Introduction:
In today’s rapidly changing business landscape, businesses must contend with wide range of challenges including changing market or industry dynamics, technological advancements, shifting consumer behaviour and so on. These constraints have significantly reduced the margin of error for any business looking for a long-term growth and intends to create value for its stakeholders. Hence, to thrive in such a competitive business environment, along with sound business principles and models, businesses need to embrace the concept of data analysis.
So, what is data analytics?
Analytics is the process of finding, interpreting, and disseminating significant patterns in data sets. In short, analytics helps us to see relevant information and insights that we might not have otherwise noticed from raw data. Businesses use analytics to make better decisions that can help to enhance customer understanding, improve product/ services and in turn boost sales or revenue, cut expenses, to enhance business operations or to gain competitive advantage. This entails gathering valuable and usable information in a strategic manner and using it to improve decision-making processes.
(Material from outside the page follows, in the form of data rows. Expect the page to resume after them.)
(** * run.py: the camera session, the capture loop and the stream generator

    A shallow embedding of the Flask application in [run.py].  The module
    globals [camera], [output_frame], [detection_enabled] and [model] become
    the fields of one [State] record that every handler threads through.
    Numpy frames are mutable buffers that the code aliases and copies, so
    frames live in a [heap] of buffers and the code passes locations around.
    A background [capture_frames] thread is a program counter stored in the
    state; it advances one blocking point at a time, interleaved with the
    request handlers.  What the outside world answers (does the webcam open,
    does the detector raise, what does the request body hold) is supplied to
    each call as an explicit environment argument.

    Granularity.  A route runs as one step.  A capture thread runs as four:
    its entry (l.89-99), the loop head up to the call of [camera.read()]
    (l.101-106), the return of [camera.read()] (l.106-113), and the rest of
    the pass (l.115-147); the routes and other threads may run between any
    two of them.  Where a property depends on what can happen inside the
    last of these, the pass is taken apart further, into the stretch that
    detects (l.115-117), the one that draws the status text (l.119-128),
    the one that draws the address (l.130-139) and the publish
    (l.141-143), and the generator into its locked block (l.154-166) and
    its [yield] (l.169-170).  Below this granularity, and not covered: a
    stop between the test of l.102 and the call of l.106, and the two
    assignments of [load_model] (l.29, l.31-34) seen from a second
    thread.  Logging is left out and JSON numbers are integers. *)

From stdpp Require Import base option list strings gmap.
From Stdlib Require Import ZArith Lia.

Local Open Scope string_scope.
Local Open Scope Z_scope.

(** ** Python values, JSON bodies and responses *)

#[local] Unset Elimination Schemes.
Inductive pyval : Type :=
| PyNone
| PyBool (b : bool)
| PyInt (z : Z)
| PyStr (s : string)
| PyList (l : list pyval)
| PyDict (d : list (string * pyval)).
#[local] Set Elimination Schemes.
But why to automate business analytics?
Consider this for an instance. You must ascertain sales growth by obtaining the region-specific sales value for the preceding five years. The data can be worked on manually or with the aid of computer programs. Both approaches will provide you with the necessary details, but computer programs will produce results more quickly and accurately.
Since past decade, due to ascent of social media, high internet penetration, widespread use of mobile devices, digitisation of business processes, the volume of data being captured by businesses have exponentially increased. Working with these kinds of massive data sets necessitates the use of computer systems and automated procedures to carry out analytical activities with the least amount of human involvement.
Analytics may be performed more quickly using automation. Businesses can benefit from automating their data analytics. Businesses can save time and money by automating analytics to receive insightful information more rapidly. Data analysts can focus on uncovering new insights to inform data-driven decision-making by automating tasks that do not require human creativity.
But is automating data analysis for all businesses?
Considering the many advantages of automating data analysis, complex data analytics setup and solutions are not necessary for every business decision. Simple tools for data analysis and visualization can frequently bring new insights and perspectives on profitability, KPIs, and business operations.
However, when a business expands and its data becomes more complex to manage using simple analytical tools and methods, it must think about automation technologies to process, aggregate, and visualize the data faster. Data analysts can utilize this automation to generate graphs, dashboards, and other visual elements that help them find new patterns or insights in the complicated data sets.
Organizations are shifting more and more toward data analytics, whether it is to support fact-based decision-making, to adopt data-driven business models, or to expand data-backed product offerings. Like every other field, technological innovations have caused multiple advancements in analytics. Big data and AI are the key trends shaping the industry. Edge computing, augmented analytics, and predictive analytics are a few of the innovations that are changing the way businesses use and analyse their data.
In a nutshell, prior to applying various approaches of data analytics and solutions, it is advisable to have a strong data strategy in place and a methodical approach to data analytics projects.
Even though there will always be something new to learn and it's easier to get sucked into the technological hype and getting overwhelmed in trying to keep up with the latest technologies and tools in the data and analytics space, remember that there are fundamentals of data and analytics that will always be useful. Safety, reliability, speed, and usefulness should be the key considerations for data analytics projects. By adhering to these fundamental guidelines, you will be well-positioned to effortlessly navigate any valuable trend and optimize your data-related endeavours.